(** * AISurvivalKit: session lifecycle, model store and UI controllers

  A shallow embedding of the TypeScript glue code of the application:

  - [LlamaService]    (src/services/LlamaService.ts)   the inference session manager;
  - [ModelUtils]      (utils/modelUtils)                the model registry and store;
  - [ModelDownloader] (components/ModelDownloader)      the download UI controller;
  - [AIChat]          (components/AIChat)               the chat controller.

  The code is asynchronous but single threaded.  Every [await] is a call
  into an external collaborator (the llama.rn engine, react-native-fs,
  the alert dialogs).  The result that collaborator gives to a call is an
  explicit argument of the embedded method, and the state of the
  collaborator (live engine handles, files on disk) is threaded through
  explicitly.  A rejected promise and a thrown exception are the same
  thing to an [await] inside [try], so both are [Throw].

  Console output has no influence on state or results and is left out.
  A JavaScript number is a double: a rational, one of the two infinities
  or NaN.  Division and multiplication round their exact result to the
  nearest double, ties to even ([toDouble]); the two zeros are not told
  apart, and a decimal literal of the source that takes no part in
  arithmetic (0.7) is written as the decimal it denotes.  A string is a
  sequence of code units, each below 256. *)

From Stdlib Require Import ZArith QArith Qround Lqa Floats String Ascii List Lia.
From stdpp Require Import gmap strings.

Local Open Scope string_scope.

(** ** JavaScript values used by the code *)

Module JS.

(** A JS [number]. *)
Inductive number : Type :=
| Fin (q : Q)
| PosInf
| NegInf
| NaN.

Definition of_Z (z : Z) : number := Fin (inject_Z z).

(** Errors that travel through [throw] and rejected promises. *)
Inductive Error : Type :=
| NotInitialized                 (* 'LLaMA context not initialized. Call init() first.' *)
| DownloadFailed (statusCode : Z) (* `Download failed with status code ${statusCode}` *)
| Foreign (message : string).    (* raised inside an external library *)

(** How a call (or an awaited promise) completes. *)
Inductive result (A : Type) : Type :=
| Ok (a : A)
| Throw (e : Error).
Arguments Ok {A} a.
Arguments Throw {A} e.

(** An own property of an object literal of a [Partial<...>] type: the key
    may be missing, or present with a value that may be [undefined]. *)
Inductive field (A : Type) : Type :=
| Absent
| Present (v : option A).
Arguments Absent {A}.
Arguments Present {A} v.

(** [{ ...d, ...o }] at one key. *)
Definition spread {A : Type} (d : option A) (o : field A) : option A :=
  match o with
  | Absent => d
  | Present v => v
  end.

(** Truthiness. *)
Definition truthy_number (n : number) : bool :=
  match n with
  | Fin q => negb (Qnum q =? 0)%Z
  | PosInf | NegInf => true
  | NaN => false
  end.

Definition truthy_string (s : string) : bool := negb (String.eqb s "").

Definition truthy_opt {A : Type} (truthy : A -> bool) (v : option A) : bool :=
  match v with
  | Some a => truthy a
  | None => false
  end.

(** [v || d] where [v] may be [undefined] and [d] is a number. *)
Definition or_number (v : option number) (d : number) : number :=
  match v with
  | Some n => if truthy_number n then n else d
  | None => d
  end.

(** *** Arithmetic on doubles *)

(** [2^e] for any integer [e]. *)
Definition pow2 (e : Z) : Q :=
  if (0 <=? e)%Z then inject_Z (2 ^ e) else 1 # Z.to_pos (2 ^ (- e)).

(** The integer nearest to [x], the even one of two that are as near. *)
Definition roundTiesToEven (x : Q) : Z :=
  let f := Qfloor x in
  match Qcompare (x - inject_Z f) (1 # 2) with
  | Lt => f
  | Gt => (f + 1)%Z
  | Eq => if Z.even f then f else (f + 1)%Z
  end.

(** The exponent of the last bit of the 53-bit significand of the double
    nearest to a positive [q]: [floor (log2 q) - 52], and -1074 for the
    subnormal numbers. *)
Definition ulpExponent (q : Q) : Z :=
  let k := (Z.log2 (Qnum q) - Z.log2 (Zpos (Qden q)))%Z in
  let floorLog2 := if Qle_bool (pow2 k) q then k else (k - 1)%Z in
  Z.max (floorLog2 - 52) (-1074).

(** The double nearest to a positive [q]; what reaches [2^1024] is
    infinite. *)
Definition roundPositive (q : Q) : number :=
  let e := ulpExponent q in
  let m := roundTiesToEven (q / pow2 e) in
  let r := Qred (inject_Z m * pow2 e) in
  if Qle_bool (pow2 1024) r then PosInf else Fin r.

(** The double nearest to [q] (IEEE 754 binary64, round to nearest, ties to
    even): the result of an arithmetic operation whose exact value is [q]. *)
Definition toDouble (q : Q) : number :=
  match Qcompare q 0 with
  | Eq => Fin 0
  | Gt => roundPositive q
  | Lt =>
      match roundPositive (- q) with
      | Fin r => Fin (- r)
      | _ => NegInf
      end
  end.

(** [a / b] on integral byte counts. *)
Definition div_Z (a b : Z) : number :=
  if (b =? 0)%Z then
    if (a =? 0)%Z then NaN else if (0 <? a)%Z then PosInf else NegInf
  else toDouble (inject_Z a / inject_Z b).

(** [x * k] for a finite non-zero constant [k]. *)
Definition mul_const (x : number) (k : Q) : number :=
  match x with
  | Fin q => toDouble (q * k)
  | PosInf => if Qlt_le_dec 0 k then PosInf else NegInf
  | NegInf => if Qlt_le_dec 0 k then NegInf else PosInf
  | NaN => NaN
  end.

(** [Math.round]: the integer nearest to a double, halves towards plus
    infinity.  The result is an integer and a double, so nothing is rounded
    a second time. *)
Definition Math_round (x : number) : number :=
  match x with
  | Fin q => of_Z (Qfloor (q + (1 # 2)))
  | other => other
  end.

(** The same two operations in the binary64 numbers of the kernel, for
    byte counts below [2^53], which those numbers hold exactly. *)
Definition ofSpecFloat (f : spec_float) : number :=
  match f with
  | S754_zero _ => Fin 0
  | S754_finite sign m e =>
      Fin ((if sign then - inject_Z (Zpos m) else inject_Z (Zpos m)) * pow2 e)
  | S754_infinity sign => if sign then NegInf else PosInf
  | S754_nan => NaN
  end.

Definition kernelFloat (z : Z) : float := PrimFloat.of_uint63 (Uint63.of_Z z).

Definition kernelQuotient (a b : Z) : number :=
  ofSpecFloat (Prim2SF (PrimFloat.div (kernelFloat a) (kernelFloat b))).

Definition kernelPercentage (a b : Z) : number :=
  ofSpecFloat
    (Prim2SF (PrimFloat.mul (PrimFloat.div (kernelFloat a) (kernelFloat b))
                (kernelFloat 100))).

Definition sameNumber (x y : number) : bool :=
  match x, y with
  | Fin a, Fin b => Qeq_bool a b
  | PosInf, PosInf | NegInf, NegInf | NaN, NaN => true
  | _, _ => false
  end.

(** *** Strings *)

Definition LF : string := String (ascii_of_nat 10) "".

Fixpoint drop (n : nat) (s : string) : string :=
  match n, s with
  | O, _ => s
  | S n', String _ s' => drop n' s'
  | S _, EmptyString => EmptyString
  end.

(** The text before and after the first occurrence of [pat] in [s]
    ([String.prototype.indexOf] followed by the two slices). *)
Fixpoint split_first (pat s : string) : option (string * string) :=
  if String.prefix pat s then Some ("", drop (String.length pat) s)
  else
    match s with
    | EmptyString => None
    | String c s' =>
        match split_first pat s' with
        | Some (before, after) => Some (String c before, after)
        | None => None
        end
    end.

= = =

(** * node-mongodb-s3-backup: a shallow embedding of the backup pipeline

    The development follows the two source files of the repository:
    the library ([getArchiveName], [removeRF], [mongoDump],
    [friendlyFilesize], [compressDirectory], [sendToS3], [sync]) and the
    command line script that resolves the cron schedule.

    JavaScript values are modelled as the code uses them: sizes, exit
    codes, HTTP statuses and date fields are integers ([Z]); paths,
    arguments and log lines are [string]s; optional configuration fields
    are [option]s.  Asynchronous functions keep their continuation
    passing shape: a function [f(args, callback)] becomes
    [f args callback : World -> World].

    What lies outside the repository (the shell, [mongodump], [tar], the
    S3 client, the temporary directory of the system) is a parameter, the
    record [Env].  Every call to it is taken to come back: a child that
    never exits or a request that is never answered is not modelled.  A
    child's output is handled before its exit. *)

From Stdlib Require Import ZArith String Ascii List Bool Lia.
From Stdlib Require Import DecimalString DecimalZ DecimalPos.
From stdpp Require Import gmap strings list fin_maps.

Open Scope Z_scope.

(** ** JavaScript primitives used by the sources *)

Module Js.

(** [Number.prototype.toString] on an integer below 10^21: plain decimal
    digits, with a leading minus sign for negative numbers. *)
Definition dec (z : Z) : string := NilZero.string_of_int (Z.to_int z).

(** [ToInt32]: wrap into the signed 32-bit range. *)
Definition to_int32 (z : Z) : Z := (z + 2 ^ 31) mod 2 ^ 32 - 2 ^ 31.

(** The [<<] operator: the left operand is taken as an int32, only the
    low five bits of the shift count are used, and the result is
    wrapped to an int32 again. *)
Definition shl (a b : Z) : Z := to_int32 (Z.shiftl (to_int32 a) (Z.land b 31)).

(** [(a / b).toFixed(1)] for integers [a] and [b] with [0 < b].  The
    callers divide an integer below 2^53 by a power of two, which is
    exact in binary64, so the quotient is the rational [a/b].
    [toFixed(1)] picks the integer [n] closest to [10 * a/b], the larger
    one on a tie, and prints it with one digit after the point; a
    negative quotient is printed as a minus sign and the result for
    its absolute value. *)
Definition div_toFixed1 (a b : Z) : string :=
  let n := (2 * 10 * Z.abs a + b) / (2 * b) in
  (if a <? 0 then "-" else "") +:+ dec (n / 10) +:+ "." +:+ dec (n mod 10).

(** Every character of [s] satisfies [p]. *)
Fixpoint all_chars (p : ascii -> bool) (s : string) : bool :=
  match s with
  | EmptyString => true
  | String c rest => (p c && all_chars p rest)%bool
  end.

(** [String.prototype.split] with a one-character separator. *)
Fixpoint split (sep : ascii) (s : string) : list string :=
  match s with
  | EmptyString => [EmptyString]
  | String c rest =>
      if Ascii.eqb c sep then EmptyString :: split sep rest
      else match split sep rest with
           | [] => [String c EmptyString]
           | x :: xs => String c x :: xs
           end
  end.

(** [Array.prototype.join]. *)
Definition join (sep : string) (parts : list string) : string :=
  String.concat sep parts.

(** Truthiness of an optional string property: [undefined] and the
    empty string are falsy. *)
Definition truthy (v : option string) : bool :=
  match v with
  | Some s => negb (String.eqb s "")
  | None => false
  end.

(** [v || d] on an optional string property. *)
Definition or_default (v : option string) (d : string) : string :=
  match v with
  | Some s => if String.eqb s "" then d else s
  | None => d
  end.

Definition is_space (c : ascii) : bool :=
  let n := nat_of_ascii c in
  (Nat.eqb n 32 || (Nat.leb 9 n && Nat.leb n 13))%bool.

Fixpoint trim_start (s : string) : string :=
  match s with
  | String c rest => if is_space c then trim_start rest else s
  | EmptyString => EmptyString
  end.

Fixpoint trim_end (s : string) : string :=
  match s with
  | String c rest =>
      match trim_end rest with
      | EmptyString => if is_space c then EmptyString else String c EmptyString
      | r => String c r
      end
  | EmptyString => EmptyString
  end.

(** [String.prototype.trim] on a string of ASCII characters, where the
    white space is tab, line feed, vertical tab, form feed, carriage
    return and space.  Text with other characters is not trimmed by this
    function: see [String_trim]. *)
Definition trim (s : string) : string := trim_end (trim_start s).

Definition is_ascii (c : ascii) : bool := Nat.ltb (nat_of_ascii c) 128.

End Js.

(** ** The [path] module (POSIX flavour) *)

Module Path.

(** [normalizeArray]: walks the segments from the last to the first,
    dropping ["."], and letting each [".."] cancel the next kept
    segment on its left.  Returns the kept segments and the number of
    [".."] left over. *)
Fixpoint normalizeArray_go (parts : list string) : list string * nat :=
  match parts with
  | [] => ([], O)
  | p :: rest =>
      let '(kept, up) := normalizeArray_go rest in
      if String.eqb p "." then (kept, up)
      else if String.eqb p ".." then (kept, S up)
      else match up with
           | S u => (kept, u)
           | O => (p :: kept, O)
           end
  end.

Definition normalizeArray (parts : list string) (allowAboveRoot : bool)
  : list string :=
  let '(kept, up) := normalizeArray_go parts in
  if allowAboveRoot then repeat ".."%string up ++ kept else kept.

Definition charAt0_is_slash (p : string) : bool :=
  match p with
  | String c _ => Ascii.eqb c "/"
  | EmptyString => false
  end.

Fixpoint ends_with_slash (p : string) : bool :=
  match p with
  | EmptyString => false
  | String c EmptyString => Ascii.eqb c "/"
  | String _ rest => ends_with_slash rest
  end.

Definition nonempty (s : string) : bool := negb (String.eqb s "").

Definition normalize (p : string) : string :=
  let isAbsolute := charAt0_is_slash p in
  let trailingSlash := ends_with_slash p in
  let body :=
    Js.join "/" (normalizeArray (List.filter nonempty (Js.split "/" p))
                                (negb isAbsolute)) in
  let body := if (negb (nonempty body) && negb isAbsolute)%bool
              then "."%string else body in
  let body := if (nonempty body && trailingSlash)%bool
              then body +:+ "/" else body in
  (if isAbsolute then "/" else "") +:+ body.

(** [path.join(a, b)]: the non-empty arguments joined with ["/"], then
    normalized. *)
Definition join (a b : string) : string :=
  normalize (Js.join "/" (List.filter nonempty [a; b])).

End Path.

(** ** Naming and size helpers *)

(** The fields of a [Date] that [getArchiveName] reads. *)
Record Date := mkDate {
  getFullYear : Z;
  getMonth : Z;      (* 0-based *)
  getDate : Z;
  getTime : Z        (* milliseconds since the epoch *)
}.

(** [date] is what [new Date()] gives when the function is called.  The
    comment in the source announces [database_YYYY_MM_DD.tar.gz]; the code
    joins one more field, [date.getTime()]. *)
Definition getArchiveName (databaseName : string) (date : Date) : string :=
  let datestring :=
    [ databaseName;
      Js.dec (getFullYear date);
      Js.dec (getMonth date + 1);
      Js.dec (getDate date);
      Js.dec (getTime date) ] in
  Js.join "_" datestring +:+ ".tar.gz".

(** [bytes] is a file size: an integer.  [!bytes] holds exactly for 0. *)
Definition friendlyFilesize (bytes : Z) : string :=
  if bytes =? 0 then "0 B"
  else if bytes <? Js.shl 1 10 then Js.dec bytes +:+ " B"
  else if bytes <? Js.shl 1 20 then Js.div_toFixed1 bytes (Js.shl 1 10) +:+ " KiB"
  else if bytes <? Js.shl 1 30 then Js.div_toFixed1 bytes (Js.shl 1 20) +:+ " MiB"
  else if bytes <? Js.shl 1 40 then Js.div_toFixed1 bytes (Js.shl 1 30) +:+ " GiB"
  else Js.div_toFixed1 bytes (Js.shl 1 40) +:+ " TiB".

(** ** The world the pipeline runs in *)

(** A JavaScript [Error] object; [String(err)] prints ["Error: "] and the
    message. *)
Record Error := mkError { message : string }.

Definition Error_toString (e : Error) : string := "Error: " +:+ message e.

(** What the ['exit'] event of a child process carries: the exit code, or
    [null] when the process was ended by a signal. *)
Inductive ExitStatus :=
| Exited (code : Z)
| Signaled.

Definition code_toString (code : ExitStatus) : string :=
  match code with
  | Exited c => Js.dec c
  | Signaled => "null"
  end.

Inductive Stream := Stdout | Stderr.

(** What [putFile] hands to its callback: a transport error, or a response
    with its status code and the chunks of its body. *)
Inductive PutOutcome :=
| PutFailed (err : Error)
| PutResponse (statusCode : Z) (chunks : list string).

= = =

— Exercise brief —
Only one part of the material above is to be transcribed, namely the lines starting with the line that has "(** * AISurvivalKit: session" and going on through the line that has "the chat controller.", exactly as they stand.

— Expected output —
(** * AISurvivalKit: session lifecycle, model store and UI controllers

  A shallow embedding of the TypeScript glue code of the application:

  - [LlamaService]    (src/services/LlamaService.ts)   the inference session manager;
  - [ModelUtils]      (utils/modelUtils)                the model registry and store;
  - [ModelDownloader] (components/ModelDownloader)      the download UI controller;
  - [AIChat]          (components/AIChat)               the chat controller.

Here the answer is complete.